Definition ok (out : string) : CompletedProcess :=
  {| returncode := 0; stdout := out; stderr := EmptyString |}.

(** A removal engine that marks what it has processed. *)
Definition cutout (data : string) : exn + string := inr ("cut:" ++ data).

Definition quoted (s : string) : string :=
  let q := String (ascii_of_nat 34) EmptyString in q ++ s ++ q.

(** The text [{"streams": [{"avg_frame_rate": "<rate>"}]}], which
    decodes to [probe_data rate] *)
Definition probe_text (rate : string) : string :=
  "{" ++ quoted "streams" ++ ": [{" ++ quoted "avg_frame_rate" ++ ": "
    ++ quoted rate ++ "}]}".

(** A machine with both tools and the removal engine, a source that
    extracts to the given frames and a probe that reports [rate]. *)
Definition video (names : list string) (rate : string) : Scenario := {|
  tools := ["ffmpeg"; "ffprobe"];
  frames := map (fun n => (n, "png:" ++ n)) names;
  ffmpeg_result := ok EmptyString;
  ffprobe_result := ok (probe_text rate);
  decoded := Some (probe_data rate);
  removal := Some cutout
|}.

(** A machine without any tool. *)
Definition bare : Scenario :=
  {| tools := [];
     frames := [];
     ffmpeg_result := ok EmptyString;
     ffprobe_result := ok EmptyString;
     decoded := None;
     removal := Some cutout |}.

(** The probe exits with 0 but prints something that is not JSON. *)
Definition garbled : Scenario :=
  {| tools := ["ffmpeg"; "ffprobe"];
     frames := [];
     ffmpeg_result := ok EmptyString;
     ffprobe_result := ok "Usage: ffprobe [OPTIONS] INPUT_FILE";
     decoded := None;
     removal := Some cutout |}.

(** Both tools are found and both exit with code 1, each having
    written to both of its streams. *)
Definition failing : Scenario :=
  {| tools := ["ffmpeg"; "ffprobe"];
     frames := [];
     ffmpeg_result :=
       {| returncode := 1; stdout := "ffmpeg out"; stderr := "ffmpeg err" |};
     ffprobe_result :=
       {| returncode := 1; stdout := "{ }";
          stderr := "/in/clip.mp4: Invalid data found when processing input" |};
     decoded := Some (JDict []);
     removal := Some cutout |}.

(** [clip.mp4]: two frames at 24 frames per second. *)
Definition clip : Scenario :=
  video ["frame_0000002.png"; "frame_0000001.png"] "24/1".

(** The state in which one transformed frame awaits composition. *)
Definition transformed_files : Files :=
  [("/tmp/ws/frames_processed/frame_0000001.png", "cut:png")].

Definition clip_files : Files := [("/in/clip.mp4", "mp4")].

(** The files once the two frames of [clip.mp4] are extracted. *)
Definition extracted_files : Files :=
  [("/in/clip.mp4", "mp4");
   ("/tmp/ws/frames/frame_0000002.png", "png:frame_0000002.png");
   ("/tmp/ws/frames/frame_0000001.png", "png:frame_0000001.png")].

(** The same machine with a source that extracts to no frame. *)
Definition blank : Scenario := video [] "24/1".

End Demo.

(** The pipeline on [clip.mp4] in the workspace [/tmp/ws]. *)
Definition clip_run : Run Demo.Files BackgroundRemovalResult :=
  remove_background (Demo.host Demo.clip) "/in/clip.mp4" "/tmp/ws"
    Demo.clip_files.

(** The pipeline on a source that extracts to no frame. *)
Definition blank_run : Run Demo.Files BackgroundRemovalResult :=
  remove_background (Demo.host Demo.blank) "/in/clip.mp4" "/tmp/ws"
    Demo.clip_files.

(** ** Reading traces *)

Definition is_remove (e : event) : bool :=
  match e with Remove _ => true | _ => false end.

Definition is_exec (e : event) : bool :=
  match e with Exec _ _ => true | _ => false end.

(** A run of the stream-inspection tool. *)
Definition is_probe (e : event) : bool :=
  match e with
  | Exec (tool :: _) _ => String.eqb tool "ffprobe"
  | _ => false
  end.

(** A run of the stream-inspection tool that exited with code 0. *)
Definition is_probe_ok (e : event) : bool :=
  match e with
  | Exec (tool :: _) p => String.eqb tool "ffprobe" && (returncode p =? 0)%Z
  | _ => false
  end.

(** A run of the extraction command, [ffmpeg -y -i ...], that exited
    with code 0. *)
Definition is_extract_ok (e : event) : bool :=
  match e with
  | Exec (tool :: y :: i :: _) p =>
      String.eqb tool "ffmpeg" && String.eqb y "-y" && String.eqb i "-i"
      && (returncode p =? 0)%Z
  | _ => false
  end.

(** Every [P]-event of [t] has a [Q]-event somewhere before it. *)
Definition each_after (P Q : event -> bool) (t : list event) : Prop :=
  forall t1 e t2, t = (t1 ++ e :: t2)%list -> P e = true -> existsb Q t1 = true.

(** No [P]-event of [t] has a [Q]-event anywhere before it. *)
Definition none_before (Q P : event -> bool) (t : list event) : Prop :=
  forall t1 e t2, t = (t1 ++ e :: t2)%list -> P e = true -> existsb Q t1 = false.

(** No event of [t] satisfies [P]. *)
Definition no (P : event -> bool) (t : list event) : Prop :=
  existsb P t = false.

(** An event of the per-frame transformation: a read, a removal or a
    write. *)
Definition is_transform (e : event) : bool :=
  match e with
  | ReadBytes _ | Remove _ | WriteBytes _ _ => true
  | _ => false
  end.

Fixpoint all_digits (s : string) : bool :=
  match s with
  | EmptyString => true
  | String c s' => Str.is_ascii_digit c && all_digits s'
  end.

(** Neither NaN nor an infinity. *)
Definition is_finite (x : spec_float) : bool :=
  match x with
  | S754_zero _ | S754_finite _ _ _ => true
  | _ => false
  end.

(** Position of the first event satisfying [P]. *)
Fixpoint position (P : event -> bool) (t : list event) : option nat :=
  match t with
  | [] => None
  | e :: t' => if P e then Some 0%nat
               else option_map S (position P t')
  end.

Definition is_log (msg : string) (e : event) : bool :=
  match e with Log m => String.eqb m msg | _ => false end.

Definition is_write (path : string) (e : event) : bool :=
  match e with WriteBytes p _ => String.eqb p path | _ => false end.

(** In [t], the first [P]-event comes later than the first [Q]-event. *)
Definition follows (P Q : event -> bool) (t : list event) : Prop :=
  exists i j, position P t = Some i /\ position Q t = Some j /\ (j < i)%nat.

(** What the loop of [remove_background] does for the frames
    [frame_paths], numbered from [index], when it completes: for each
    frame, in order, the progress message, the read, the removal and the
    write under the frame's own name. *)
Inductive frames_trace (remove : string -> exn + string)
    (processed_frames_dir : string) (total : nat)
  : nat -> list string -> list event -> Prop :=
| frames_done index : frames_trace remove processed_frames_dir total index [] []
| frames_step index frame_path rest data processed_data t :
    remove data = inr processed_data ->
    frames_trace remove processed_frames_dir total (S index) rest t ->
    frames_trace remove processed_frames_dir total index (frame_path :: rest)
      (Log (Msg.progress index total (Path.name frame_path))
       :: ReadBytes frame_path
       :: Remove data
       :: WriteBytes (processed_frames_dir // Path.name frame_path) processed_data
       :: t).

(** [_probe_fps] reads the rate string [rate] as [value] and says [msg]:
    on every host where [ffprobe] is found, exits with code 0 and prints
    a document that decodes to [probe_data rate], the probe logs its
    command, runs it, logs [msg] and returns [value]. *)
Definition probe_maps (rate : string) (value : spec_float) (msg : string)
  : Prop :=
  forall (H : Host) (path : string) (fs fs' : FS H) (p : CompletedProcess),
    which H "ffprobe" fs = true ->
    subprocess_run H (ffprobe_command path) fs = (p, fs') ->
    returncode p = 0%Z ->
    json_loads H (stdout p) = Some (probe_data rate) ->
    _probe_fps H path fs
    = mkRun [Log (Msg.ffprobe_start (ffprobe_command path));
             Exec (ffprobe_command path) p;
             Log msg] fs' (inr value).

(** * Observations on runs *)

(** [c] occurs in [s] *)
Fixpoint has_char (c : ascii) (s : string) : bool :=
  match s with
  | EmptyString => false
  | String a s' => Ascii.eqb a c || has_char c s'
  end.

Definition is_mkdir (e : event) : bool :=
  match e with Mkdir _ => true | _ => false end.

(** Number of events of [t] that satisfy [P]. *)
Definition count (P : event -> bool) (t : list event) : nat :=
  List.length (filter P t).

(** The paths read, and the paths written, in order. *)
Definition reads (t : list event) : list string :=
  flat_map (fun e => match e with ReadBytes p => [p] | _ => [] end) t.

Definition writes (t : list event) : list string :=
  flat_map (fun e => match e with WriteBytes p _ => [p] | _ => [] end) t.

(** The suffix of the processed file, by media kind. *)
Definition processed_suffix (source : string) : string :=
  if is_image source then "_bg_removed.png" else "_bg_removed.webm".

(** The listing of a directory gives entry names: no name has a slash. *)
Definition lists_names (H : Host) : Prop :=
  forall dir pattern fs n,
    In n (glob H dir pattern fs) -> has_char "/" n = false.

(** [a <= b] on file names *)
Definition name_le (a b : string) : Prop := String.leb a b = true.

(** The path given to [mkdir], or the file written, lies under the
    directory [ws]: it starts with [ws] and a slash.  Other events are
    not concerned. *)
Definition stays_under (ws : string) (e : event) : bool :=
  match e with
  | Mkdir p | WriteBytes p _ => String.prefix (ws // EmptyString) p
  | _ => true
  end.

Definition escapes (ws : string) (e : event) : bool := negb (stays_under ws e).

(** The value of [-framerate] where the pipeline puts it: right after
    the program's name and its first flag ([ffmpeg -y -framerate r]). *)
Definition framerate_arg (e : event) : option string :=
  match e with
  | Exec (_ :: _ :: flag :: value :: _) _ =>
      if String.eqb flag "-framerate" then Some value else None
  | _ => None
  end.

(** What the loop has done of a frame whose read, removal or write
    raised. *)
Inductive failed_frame (pdir : string) (frame_path : string)
  : list event -> Prop :=
| failed_read : failed_frame pdir frame_path []
| failed_removal data : failed_frame pdir frame_path [Remove data]
| failed_write data out :
    failed_frame pdir frame_path
      [Remove data; WriteBytes (pdir // Path.name frame_path) out].

(** If the event is a process given a [-framerate], the value is a rate
    of [1.0, 60.0] printed with three decimals. *)
Definition rate_ok (e : event) : Prop :=
  forall r, framerate_arg e = Some r ->
  exists v, r = Float.format_f 3 v
            /\ Float.leb f1 v = true /\ Float.leb v f60 = true.

(** The machine of [Demo.clip] without the removal engine. *)
Definition no_engine : Demo.Scenario :=
  {| Demo.tools := ["ffmpeg"; "ffprobe"];
     Demo.frames := Demo.frames Demo.clip;
     Demo.ffmpeg_result := Demo.ok EmptyString;
     Demo.ffprobe_result := Demo.ffprobe_result Demo.clip;
     Demo.decoded := Demo.decoded Demo.clip;
     Demo.removal := None |}.

(** A removal engine that fails on the second frame of [clip.mp4]. *)
Definition picky (data : string) : exn + string :=
  if String.eqb data "png:frame_0000002.png"
  then inl (RemovalError "unreadable image")
  else Demo.cutout data.

(** The two frames of [clip.mp4], in order. *)
Definition clip_frames : list string :=
  ["/tmp/ws/frames/frame_0000001.png"; "/tmp/ws/frames/frame_0000002.png"].

(** The probe's document lacks the rate: no [streams], an empty list of
    streams, or a first stream without [avg_frame_rate]. *)
Definition rate_missing (d : list (string * json)) : Prop :=
  Py.lookup "streams" d = None
  \/ Py.lookup "streams" d = Some (JList [])
  \/ exists stream rest,
       Py.lookup "streams" d = Some (JList (JDict stream :: rest))
       /\ Py.lookup "avg_frame_rate" stream = None.

(** ** Reading a decimal numeral

    The reader below is the standard library's, not the printer of
    [Float]: it says which number a printed rate denotes. *)

(** [s] cut at its first point. *)
Fixpoint cut (s : string) : option (string * string) :=
  match s with
  | EmptyString => None
  | String c s' =>
      if Ascii.eqb c "."%char then Some (EmptyString, s')
      else match cut s' with
           | Some (a, b) => Some (String c a, b)
           | None => None
           end
  end.

(** The natural number written by [s], a non-empty string of decimal
    digits without superfluous zeros. *)
Definition read_int (s : string) : option Z :=
  match NilZero.uint_of_string s with
  | Some u =>
      if String.eqb (NilZero.string_of_uint (Decimal.unorm u)) s
      then Some (Z.of_uint u) else None
  | None => None
  end.

(** The number of thousandths written by [s], a numeral [<int>.<ddd>]
    with exactly three decimals; [None] for any other string. *)
Definition thousandths (s : string) : option Z :=
  match cut s with
  | Some (whole, frac) =>
      if (String.length frac =? 3)%nat then
        match read_int whole, NilEmpty.uint_of_string frac with
        | Some w, Some f => Some (w * 1000 + Z.of_uint f)%Z
        | _, _ => None
        end
      else None
  | None => None
  end.

(** The three digits printed for [r] are read back as [r]. *)
Definition reads_back (r : Z) : bool :=
  match NilEmpty.uint_of_string (Float.digits 3 r) with
  | Some u => (Z.of_uint u =? r)%Z
  | None => false
  end.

• _WHAT IS BEING ASKED_:
Extract the lines above, from the first one through the one containing "frames := map", and return only those, unchanged.

• _ANSWER TO THIS TASK_:
Definition ok (out : string) : CompletedProcess :=
  {| returncode := 0; stdout := out; stderr := EmptyString |}.

(** A removal engine that marks what it has processed. *)
Definition cutout (data : string) : exn + string := inr ("cut:" ++ data).

Definition quoted (s : string) : string :=
  let q := String (ascii_of_nat 34) EmptyString in q ++ s ++ q.

(** The text [{"streams": [{"avg_frame_rate": "<rate>"}]}], which
    decodes to [probe_data rate] *)
Definition probe_text (rate : string) : string :=
  "{" ++ quoted "streams" ++ ": [{" ++ quoted "avg_frame_rate" ++ ": "
    ++ quoted rate ++ "}]}".

(** A machine with both tools and the removal engine, a source that
    extracts to the given frames and a probe that reports [rate]. *)
Definition video (names : list string) (rate : string) : Scenario := {|
  tools := ["ffmpeg"; "ffprobe"];
  frames := map (fun n => (n, "png:" ++ n)) names;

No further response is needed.